• [Records]:

^^^^

(** [pipe] in a process with its three standard descriptors open. *)
Lemma sys_pipe_term s :
  term_fds (s_fds s) ->
  exists r w s',
    sys_pipe s = Ok ((r, w), s') /\ (3 <= r)%nat /\ (3 <= w)%nat
    /\ term_fds (s_fds s').
Proof.
  intros Ht.
  destruct (sys_pipe_ends (seq O (length (s_fds s))) s)
    as (r & w & fds' & Hp & Hr & Hw & _ & _ & _ & Hoth & _).
  - intros j. now apply term_fds_open.
  - intros fd ep Hfd _. apply elem_of_seq. apply lookup_lt_Some in Hfd. lia.
  - eexists r, w, _. split; [exact Hp|].
    split; [exact Hr|split; [exact Hw|]]. cbn [s_fds].
    apply term_fds_lookup. rewrite !Hoth by lia. now apply term_fds_lookup.
Qed.

Lemma spawn_stages_term E pc loc n : forall i pfd s a s',
  (i + n = pc + 1)%nat ->
  term_fds (s_fds s) ->
  ((0 < i)%nat ->
   exists pr pw, pfd !! (i - 1)%nat = Some (pr, pw)
                 /\ (3 <= pr)%nat /\ (3 <= pw)%nat) ->
  spawn_stages E n i pc loc pfd s = Ok (a, s') ->
  term_fds (s_fds s').
Proof.
  induction n as [|n IH]; intros i pfd s a s' Hn Ht Hprev Hrun.
  - injection Hrun as _ <-. exact Ht.
  - rewrite spawn_stages_S in Hrun.
    assert (Hstep : exists pfd' s1,
               (if decide (i <> pc) then
                  ends <- sys_pipe ;;
                  if decide (i < length pfd)%nat then ret (<[i:=ends]> pfd)
                  else raise OutOfBounds
                else ret pfd) s = Ok (pfd', s1)
               /\ term_fds (s_fds s1)
               /\ ((0 < i)%nat -> pfd' !! (i - 1)%nat = pfd !! (i - 1)%nat)
               /\ ((0 < n)%nat ->
                   exists r w, pfd' !! i = Some (r, w)
                               /\ (3 <= r)%nat /\ (3 <= w)%nat)).
    { destruct (decide (i <> pc)) as [Hne|Heq].
      - destruct (sys_pipe_term s Ht) as (r & w & s1 & Hp & Hr & Hw & Ht1).
        destruct (decide (i < length pfd)%nat) as [Hi|Hi].
        + exists (<[i:=(r, w)]> pfd), s1. split.
          * rewrite (bind_Ok _ _ _ _ _ Hp). reflexivity.
          * split; [exact Ht1|]. split.
            -- intros H0. apply list_lookup_insert_ne. lia.
            -- intros _. exists r, w. split; [|auto].
               now apply list_lookup_insert_eq.
        + exfalso. unfold bind at 1 in Hrun.
          rewrite (bind_Ok _ _ _ _ _ Hp) in Hrun. discriminate.
      - exists pfd, s. split; [reflexivity|]. split; [exact Ht|].
        split; [reflexivity|]. intros H0. exfalso.
        destruct (decide (i = pc)); lia. }
    destruct Hstep as (pfd' & s1 & Hstep & Ht1 & Hsame & Hnext).
    rewrite (bind_Ok _ _ _ _ _ Hstep) in Hrun.
    unfold bind at 1 in Hrun.
    destruct (fork E _ s1) as [[st s2]|] eqn:Hf; [|discriminate].
    apply fork_fds in Hf.
    assert (Hclose : exists s3,
               (if decide (0 < i)%nat then
                  pp <- at_index pfd' (i - 1) ;;
                  sys_close (fst pp) ;;; sys_close (snd pp)
                else ret tt) s2 = Ok (tt, s3)
               /\ term_fds (s_fds s3)).
    { destruct (decide (0 < i)%nat) as [Hi|Hi].
      - destruct (Hprev Hi) as (pr & pw & Hpp & Hpr & Hpw).
        rewrite <- (Hsame Hi) in Hpp.
        rewrite (bind_Ok _ _ _ _ _ (at_index_Ok _ _ _ _ Hpp)).
        rewrite (bind_Ok _ _ _ _ _ (sys_close_closed _ _)).
        rewrite sys_close_closed. eexists. split; [reflexivity|].
        cbn [with_pfds s_fds fst snd]. rewrite Hf.
        now apply term_fds_closed, term_fds_closed.
      - exists s2. split; [reflexivity|]. now rewrite Hf. }
    destruct Hclose as (s3 & Hc & Ht3).
    rewrite (bind_Ok _ _ _ _ _ Hc) in Hrun.
    destruct n as [|n].
    + injection Hrun as _ <-. exact Ht3.
    + apply (IH (S i) pfd' s3 a s'); auto; [lia|].
      intros _. replace (S i - 1)%nat with i by lia. apply Hnext. lia.
Qed.

Lemma pcount_args_state fuel : forall len s a s',
  pcount_args fuel len s = Ok (a, s') -> s' = s.
Proof.
  induction fuel as [|fuel IH]; intros len s a s'; cbn [pcount_args];
    [discriminate|].
  unfold bind, parg. destruct (s_args s !! len) as [[t|]|]; try discriminate.
  - apply IH.
  - now intros [= _ <-].
Qed.

Lemma scan_pipes_fds fuel : forall i pc loc s a s',
  scan_pipes fuel i pc loc s = Ok (a, s') -> s_fds s' = s_fds s.
Proof.
  induction fuel as [|fuel IH]; intros i pc loc s a s'; cbn [scan_pipes];
    [discriminate|].
  unfold bind at 1. unfold parg.
  destruct (s_args s !! i) as [[t|]|]; try discriminate.
  - destruct (strcmp t "|" =? 0); [|apply IH].
    destruct (decide _); [|discriminate].
    unfold bind, pset_arg. destruct (decide _); [|discriminate].
    intros H. apply IH in H. exact H.
  - now intros [= _ <-].
Qed.

Lemma keeps_term_lsh_execute E : keeps_term (lsh_execute E).
Proof.
  intros s a s' Ht. unfold lsh_execute.
  unfold bind at 1. unfold parg.
  destruct (s_args s !! O) as [[t|]|]; try discriminate.
  2:{ now intros [= _ <-]. }
  unfold bind at 1. unfold pargs_size.
  unfold bind at 1.
  destruct (pcount_args _ _ s) as [[len s1]|] eqn:Hc; [|discriminate].
  apply pcount_args_state in Hc as ->.
  unfold bind at 1.
  destruct (scan_pipes _ _ _ _ s) as [[[pc loc] s2]|] eqn:Hs; [|discriminate].
  apply scan_pipes_fds in Hs.
  destruct (decide (pc = 0)%nat) as [->|Hpc].
  - unfold bind.
    destruct (fork E _ s2) as [[[st|] s3]|] eqn:Hf; try discriminate.
    apply fork_fds in Hf. intros [= _ <-]. now rewrite Hf, Hs.
  - unfold bind at 1.
    destruct (spawn_stages E _ _ _ _ _ s2) as [[[] s3]|] eqn:Hsp;
      [|discriminate].
    intros [= _ <-].
    apply (spawn_stages_term E pc loc (pc + 1) O pfd0 s2 tt s3);
      auto; [now rewrite Hs|lia].
Qed.

(** X26: the interactive process keeps its standard descriptors: when
    the shell is started with descriptors 0, 1 and 2 on the terminal, they
    are still there after any number of lines, whatever pipelines were run
    and whether the forks succeeded or not. *)
Theorem shell_keeps_its_terminal E fuel : forall s r s',
  term_fds (s_fds s) -> lsh_loop E fuel s = Ok (r, s') -> term_fds (s_fds s').
Proof.
  induction fuel as [|fuel IH]; intros s r s' Ht; cbn [lsh_loop].
  - now intros [= _ <-].
  - destruct (lsh_read_line _) as [[line rest]|].
    + unfold bind.
      destruct (lsh_execute E _) as [[status s1]|] eqn:Hx; [|discriminate].
      apply keeps_term_lsh_execute in Hx; [|exact Ht].
      destruct (status =? 0).
      * now intros [= _ <-].
      * intros H. now apply IH in H.
    + now intros [= _ <-].
Qed.

Lemma shell_keeps_its_terminal_witness :
  exists r s',
    lsh_loop lab 4
      (booted "/" [] ("pwd | sort | cat f" ++ nl ++ "pwd" ++ nl))
    = Ok (r, s')
    /\ s_fds s' = [Some TermIn; Some TermOut; Some TermErr;
                   None; None; None; None]
    /\ term_fds (s_fds s').
Proof.
  eexists _, _. split; [vm_compute; reflexivity|]. split; [reflexivity|].
  refine (shell_keeps_its_terminal lab 4
            (booted "/" [] ("pwd | sort | cat f" ++ nl ++ "pwd" ++ nl))
            (Some EndOfInput) _ _ _).
  - repeat split.
  - vm_compute. reflexivity.
Defined.

(** ** What the handlers return *)

Lemma returns_bind {A B} (v : B) (m : M A) (k : A -> M B) :
  (forall a, returns v (k a)) -> returns v (bind m k).
Proof.
  intros Hk h r h' H. unfold bind in H.
  destruct (m h) as [[a h1]|]; [|discriminate]. eapply Hk, H.
Qed.

Lemma returns_ret {A} (v : A) : returns v (ret v).
Proof. intros h r h' [= <- _]. reflexivity. Qed.

(** X27: every built-in but [exit] returns 1, whatever its arguments
    and its input and whatever it could or could not do, and [exit]
    returns 0: [exit] is the only one whose result ends the loop. *)
Theorem handlers_return_one E name f h r h' :
  find_builtin name builtin_str (builtin_func E) = Some f ->
  f h = Ok (r, h') ->
  r = if String.eqb name "exit" then 0 else 1.
Proof.
  intros Hf Hrun. revert h r h' Hrun.
  change (returns (if String.eqb name "exit" then 0 else 1) f).
  apply find_builtin_cases in Hf
    as [[-> ->]|[[-> ->]|[[-> ->]|[[-> ->]|[[-> ->]|[[-> ->]|[-> ->]]]]]]];
    cbn [String.eqb Ascii.eqb Bool.eqb].
  - unfold lsh_cd. apply returns_bind. intros [p|].
    + apply returns_bind. intros e. apply returns_bind. intros _.
      apply returns_ret.
    + apply returns_bind. intros _. apply returns_ret.
  - unfold lsh_cat. apply returns_bind. intros len.
    destruct (decide _); apply returns_bind; intros _; apply returns_ret.
  - unfold lsh_echo. apply returns_bind. intros [p|].
    + apply returns_bind. intros n. apply returns_bind. intros _.
      apply returns_ret.
    + apply returns_bind. intros _. apply returns_ret.
  - unfold lsh_help. do 6 (apply returns_bind; intros _). apply returns_ret.
  - apply returns_ret.
  - unfold lsh_pwd. apply returns_bind. intros [p|].
    + apply returns_bind. intros d. apply returns_bind. intros _.
      apply returns_ret.
    + apply returns_bind. intros _. apply returns_ret.
  - unfold lsh_sort. do 5 (apply returns_bind; intros ?). apply returns_ret.
Qed.

Lemma handlers_return_one_witness :
  exists r h',
    lsh_cd lab (fresh "/" [Some "cd"; Some "/nowhere"; None] EmptyString)
    = Ok (r, h')
    /\ h_err h' = "lsh: No such file or directory" ++ nl
    /\ r = 1.
Proof.
  eexists _, _. split; [vm_compute; reflexivity|]. split; [reflexivity|].
  refine (handlers_return_one lab "cd" (lsh_cd lab)
            (fresh "/" [Some "cd"; Some "/nowhere"; None] EmptyString)
            _ _ eq_refl _).
  vm_compute. reflexivity.
Defined.

(** ** Separators *)



(** ** [exit] with arguments *)

(** X29: [exit] does not look at its arguments: typed with any tokens
    behind it (and no separator), it ends the loop as [exit] alone does,
    and the tokens have no effect. *)
Theorem exit_ignores_arguments E fuel s line rest xs :
  shell_fds (s_fds s) ->
  fork_ok E (w_forks (s_world s)) = true ->
  lsh_read_line (w_in (s_world s)) = Some (line, rest) ->
  strtok_all (cstr line) EmptyString = "exit" :: xs ->
  pipes_of xs = O ->
  exists s',
    lsh_loop E (S fuel) s = Ok (Some LoopLeft, s')
    /\ w_in (s_world s') = rest
    /\ w_out (s_world s') = w_out (s_world s) ++ "shsh!% "
    /\ w_err (s_world s') = w_err (s_world s).
Proof.
  intros Hfds Hok Hread Htok Hk.
  rewrite (lsh_loop_step E fuel s line rest Hfds Hread).
  pose proof (prompted_args E s line rest _ Htok) as Ha.
  assert (Hx : lsh_execute E (prompted E s line rest)
               = Ok (0, with_w (prompted E s line rest)
                          (count_fork true (s_world (prompted E s line rest))))).
  { rewrite (single_command E (prompted E s line rest) "exit" xs _ Ha)
      by (auto; now rewrite pipes_of_cons_word).
    assert (Hl : s_args (prompted E s line rest) !! O = Some (Some "exit"))
      by now rewrite Ha.
    unfold lsh_launch. cbn [with_w s_args]. rewrite Hl.
    change (find_builtin "exit" builtin_str (builtin_func E))
      with (Some lsh_exit).
    unfold call_builtin, lsh_exit, ret.
    cbn [h_cwd h_args h_in h_out h_err with_w s_cwd s_fds s_args s_world].
    rewrite !fd_write_nothing, fd_set_avail_same. reflexivity. }
  rewrite (bind_Ok _ _ _ _ _ Hx). cbn [Z.eqb].
  eexists. split; [reflexivity|]. repeat split.
Qed.
Definition resourceArmLogicAppWorkflowUpdate (d : ResourceData)
  : prog (ResourceData * option error) :=
  match parseAzureResourceID (Id d) with
  | Err err => mret (d, Some err)
  | Ok id =>
    let resourceGroup := ResourceGroup id in
    let name := index_string (Path id) "workflows" in
    call (EvLock name logicAppResourceName);;
    defer (call (EvUnlock name logicAppResourceName))
          (updateLocked resourceGroup name d)
  end.

(** What Delete does while it holds the lock (source lines 232-241). *)
Definition deleteLocked (resourceGroup name : string) (d : ResourceData)
  : prog (ResourceData * option error) :=
  '(resp, err) ← call (EvDelete resourceGroup name);
  match err with
  | Some err =>
    if ResponseWasNotFound resp then
      mret (d, None)
    else
      mret (d, Some (Errorf "Error issuing delete request for Logic App Workflow %q (Resource Group %q): %+v"
                            [ArgQ name; ArgQ resourceGroup; ArgV err]))
  | None => mret (d, None)
  end.

Definition resourceArmLogicAppWorkflowDelete (d : ResourceData)
  : prog (ResourceData * option error) :=
  match parseAzureResourceID (Id d) with
  | Err err => mret (d, Some err)
  | Ok id =>
    let resourceGroup := ResourceGroup id in
    let name := index_string (Path id) "workflows" in
    call (EvLock name logicAppResourceName);;
    defer (call (EvUnlock name logicAppResourceName))
          (deleteLocked resourceGroup name d)
  end.

End Resource.

(** ** Running a program against a client *)

(** What a call looked like from outside: the record a fake client keeps. *)
Inductive call_record : Type :=
| CallCreateOrUpdate (resourceGroup name : string) (properties : logic.Workflow)
| CallGet (resourceGroup name : string)
| CallDelete (resourceGroup name : string)
| CallLock (name resourceType : string)
| CallUnlock (name resourceType : string).

Definition record_of {X : Type} (e : event X) : call_record :=
  match e with
  | EvCreateOrUpdate rg n p => CallCreateOrUpdate rg n p
  | EvGet rg n => CallGet rg n
  | EvDelete rg n => CallDelete rg n
  | EvLock n t => CallLock n t
  | EvUnlock n t => CallUnlock n t
  end.

Definition is_remote (c : call_record) : bool :=
  match c with
  | CallCreateOrUpdate _ _ _ | CallGet _ _ | CallDelete _ _ => true
  | CallLock _ _ | CallUnlock _ _ => false
  end.

Definition is_CreateOrUpdate (c : call_record) : bool :=
  match c with
  | CallCreateOrUpdate _ _ _ => true
  | _ => false
  end.

(** The workflows client ([logicWorkflowsClient]) over a remote world [W]:
    each method answers with the pair the Go method returns and the world
    it leaves behind. *)
Class WorkflowsClient (W : Type) : Type := {
  client_CreateOrUpdate :
    string -> string -> logic.Workflow -> W -> (logic.Workflow * option error) * W;
  client_Get : string -> string -> W -> (logic.Workflow * option error) * W;
  client_Delete : string -> string -> W -> (autorest.Response * option error) * W
}.
Lemma SFadd_small (x y : spec_float) (kx ky k : Z) :
  small prec kx x = true -> small prec ky y = true ->
  kx <= k -> ky <= k -> emin + prec <= k + 1 -> k + 2 <= emax ->
  small prec (k + 2) (SFadd prec emax x y) = true.
Proof.
  intros Hx Hy Hkx Hky Hlo Hhi.
  destruct x as [sx|sx| |sx mx ex], y as [sy|sy| |sy my ey];
    try discriminate.
  - simpl. destruct sx, sy; reflexivity.
  - apply (small_mono prec ky); [lia | exact Hy].
  - apply (small_mono prec kx); [lia | exact Hx].
  - simpl in Hx, Hy. rewrite andb_true_iff, !Z.leb_le in Hx, Hy.
    destruct Hx as [Dx Ex], Hy as [Dy Ey]. simpl SFadd.
    destruct (aligned_sum_bound mx my ex ey k ltac:(lia) ltac:(lia)) as [Hj Hs].
    replace (k + 2) with (k + 1 + 1) by lia.
    apply (binary_normalize_small _ _ _ (k + 1 - Z.min ex ey)); try lia.
    revert Hs. generalize (2 ^ (k + 1 - Z.min ex ey)).
    generalize (fst (shl_align mx ex (Z.min ex ey))).
    generalize (fst (shl_align my ey (Z.min ex ey))).
    intros a b P HP. destruct sx, sy; simpl cond_Zopp; lia.
Qed.

Lemma SFsub_small (x y : spec_float) (kx ky k : Z) :
  small prec kx x = true -> small prec ky y = true ->
  kx <= k -> ky <= k -> emin + prec <= k + 1 -> k + 2 <= emax ->
  small prec (k + 2) (SFsub prec emax x y) = true.
Proof.
  intros Hx Hy Hkx Hky Hlo Hhi.
  destruct x as [sx|sx| |sx mx ex], y as [sy|sy| |sy my ey];
    try discriminate.
  - simpl. destruct sx, sy; reflexivity.
  - simpl SFsub. apply (small_mono prec ky); [lia | exact Hy].
  - apply (small_mono prec kx); [lia | exact Hx].
  - simpl in Hx, Hy. rewrite andb_true_iff, !Z.leb_le in Hx, Hy.
    destruct Hx as [Dx Ex], Hy as [Dy Ey]. simpl SFsub.
    destruct (aligned_sum_bound mx my ex ey k ltac:(lia) ltac:(lia)) as [Hj Hs].
    replace (k + 2) with (k + 1 + 1) by lia.
    apply (binary_normalize_small _ _ _ (k + 1 - Z.min ex ey)); try lia.
    revert Hs. generalize (2 ^ (k + 1 - Z.min ex ey)).
    generalize (fst (shl_align mx ex (Z.min ex ey))).
    generalize (fst (shl_align my ey (Z.min ex ey))).
    intros a b P HP. destruct sx, sy; simpl cond_Zopp; lia.
Qed.
End RoundedMagnitude.

(** ** The conversions of yuv_convert.cc *)

Lemma F64_emin : 3 - F64.emax - F64.prec + F64.prec = -1021.
Proof. reflexivity. Qed.

Lemma F64_mul_below (x y : double) (kx ky k : Z) :
  below kx x = true -> below ky y = true ->
  kx + ky + 1 <= k -> -1020 <= k <= 1024 ->
  below k (F64.mul x y) = true.
Proof.
  intros Hx Hy Hk Hr. unfold below, F64.mul.
  replace k with (k - 1 + 1) by lia.
  apply (SFmul_small F64.prec F64.emax ltac:(reflexivity) x y kx ky);
    try assumption; rewrite ?F64_emin; unfold F64.emax; lia.
Qed.

Lemma F64_add_below (x y : double) (kx ky k : Z) :
  below kx x = true -> below ky y = true ->
  kx + 2 <= k -> ky + 2 <= k -> -1019 <= k <= 1024 ->
  below k (F64.add x y) = true.
Proof.
  intros Hx Hy Hkx Hky Hr. unfold below, F64.add.
  replace k with (k - 2 + 2) by lia.
  apply (SFadd_small F64.prec F64.emax ltac:(reflexivity) x y kx ky);
    try assumption; rewrite ?F64_emin; unfold F64.emax; lia.
Qed.

Lemma F64_sub_below (x y : double) (kx ky k : Z) :
  below kx x = true -> below ky y = true ->
  kx + 2 <= k -> ky + 2 <= k -> -1019 <= k <= 1024 ->
  below k (F64.sub x y) = true.
Proof.
  intros Hx Hy Hkx Hky Hr. unfold below, F64.sub.
  replace k with (k - 2 + 2) by lia.
  apply (SFsub_small F64.prec F64.emax ltac:(reflexivity) x y kx ky);
    try assumption; rewrite ?F64_emin; unfold F64.emax; lia.
Qed.

Lemma F64_of_Z_below (n j : Z) :
  0 <= j <= 1023 -> Z.abs n < 2 ^ j -> below (j + 1) (F64.of_Z n) = true.
Proof.
  intros Hj Hn. unfold below, F64.of_Z.
  apply (binary_normalize_small F64.prec F64.emax ltac:(reflexivity) n 0 false j);
    try assumption; rewrite ?F64_emin; unfold F64.emax; lia.
Qed.

(** The rows of both matrices and the offsets are below 1, 4 and 1. *)
Lemma RGBtoYUVMatrix_below (i : nat) :
  (i < 9)%nat -> below 0 (coef RGBtoYUVMatrix i) = true.
Proof.
  intros H. do 9 (destruct i as [|i]; [vm_compute; reflexivity|]). lia.
Qed.

Lemma YUVtoRGBMatrix_below (i : nat) :
  (i < 9)%nat -> below 2 (coef YUVtoRGBMatrix i) = true.
Proof.
  intros H. do 9 (destruct i as [|i]; [vm_compute; reflexivity|]). lia.
Qed.

Lemma RGBtoYUVMatrixAdd_below (i : nat) :
  (i < 3)%nat -> below 0 (coef RGBtoYUVMatrixAdd i) = true.
Proof.
  intros H. do 3 (destruct i as [|i]; [vm_compute; reflexivity|]). lia.
Qed.

(** [Y], [U] and [V] are finite for channel values below [2^1017]. *)
Lemma RGBtoYUV_row_below (i : nat) (r g b : double) :
  (i < 7)%nat ->
  below 1017 r = true -> below 1017 g = true -> below 1017 b = true ->
  below 1024 (RGBtoYUV_row i r g b) = true.
Proof.
  intros Hi Hr Hg Hb. unfold RGBtoYUV_row.
  assert (Hdiv : (i / 3 < 3)%nat) by (apply Nat.Div0.div_lt_upper_bound; lia).
  apply (F64_add_below _ _ 1022 1018); try lia.
  - apply (F64_add_below _ _ 1020 1018); try lia.
    + apply (F64_add_below _ _ 0 1018); try lia.
      * apply RGBtoYUVMatrixAdd_below, Hdiv.
      * apply (F64_mul_below _ _ 0 1017); try lia; [|exact Hr].
        apply RGBtoYUVMatrix_below. lia.
    + apply (F64_mul_below _ _ 0 1017); try lia; [|exact Hg].
      apply RGBtoYUVMatrix_below. lia.
  - apply (F64_mul_below _ _ 0 1017); try lia; [|exact Hb].
    apply RGBtoYUVMatrix_below. lia.
Qed.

^^^^

• [Work to be completed]: Word for word, repeat the data from its first line through the line with "ends <- sys_pipe ;;", including both of those lines and no others.

• [Answer to this problem]:
(** [pipe] in a process with its three standard descriptors open. *)
Lemma sys_pipe_term s :
  term_fds (s_fds s) ->
  exists r w s',
    sys_pipe s = Ok ((r, w), s') /\ (3 <= r)%nat /\ (3 <= w)%nat
    /\ term_fds (s_fds s').
Proof.
  intros Ht.
  destruct (sys_pipe_ends (seq O (length (s_fds s))) s)
    as (r & w & fds' & Hp & Hr & Hw & _ & _ & _ & Hoth & _).
  - intros j. now apply term_fds_open.
  - intros fd ep Hfd _. apply elem_of_seq. apply lookup_lt_Some in Hfd. lia.
  - eexists r, w, _. split; [exact Hp|].
    split; [exact Hr|split; [exact Hw|]]. cbn [s_fds].
    apply term_fds_lookup. rewrite !Hoth by lia. now apply term_fds_lookup.
Qed.

Lemma spawn_stages_term E pc loc n : forall i pfd s a s',
  (i + n = pc + 1)%nat ->
  term_fds (s_fds s) ->
  ((0 < i)%nat ->
   exists pr pw, pfd !! (i - 1)%nat = Some (pr, pw)
                 /\ (3 <= pr)%nat /\ (3 <= pw)%nat) ->
  spawn_stages E n i pc loc pfd s = Ok (a, s') ->
  term_fds (s_fds s').
Proof.
  induction n as [|n IH]; intros i pfd s a s' Hn Ht Hprev Hrun.
  - injection Hrun as _ <-. exact Ht.
  - rewrite spawn_stages_S in Hrun.
    assert (Hstep : exists pfd' s1,
               (if decide (i <> pc) then
                  ends <- sys_pipe ;;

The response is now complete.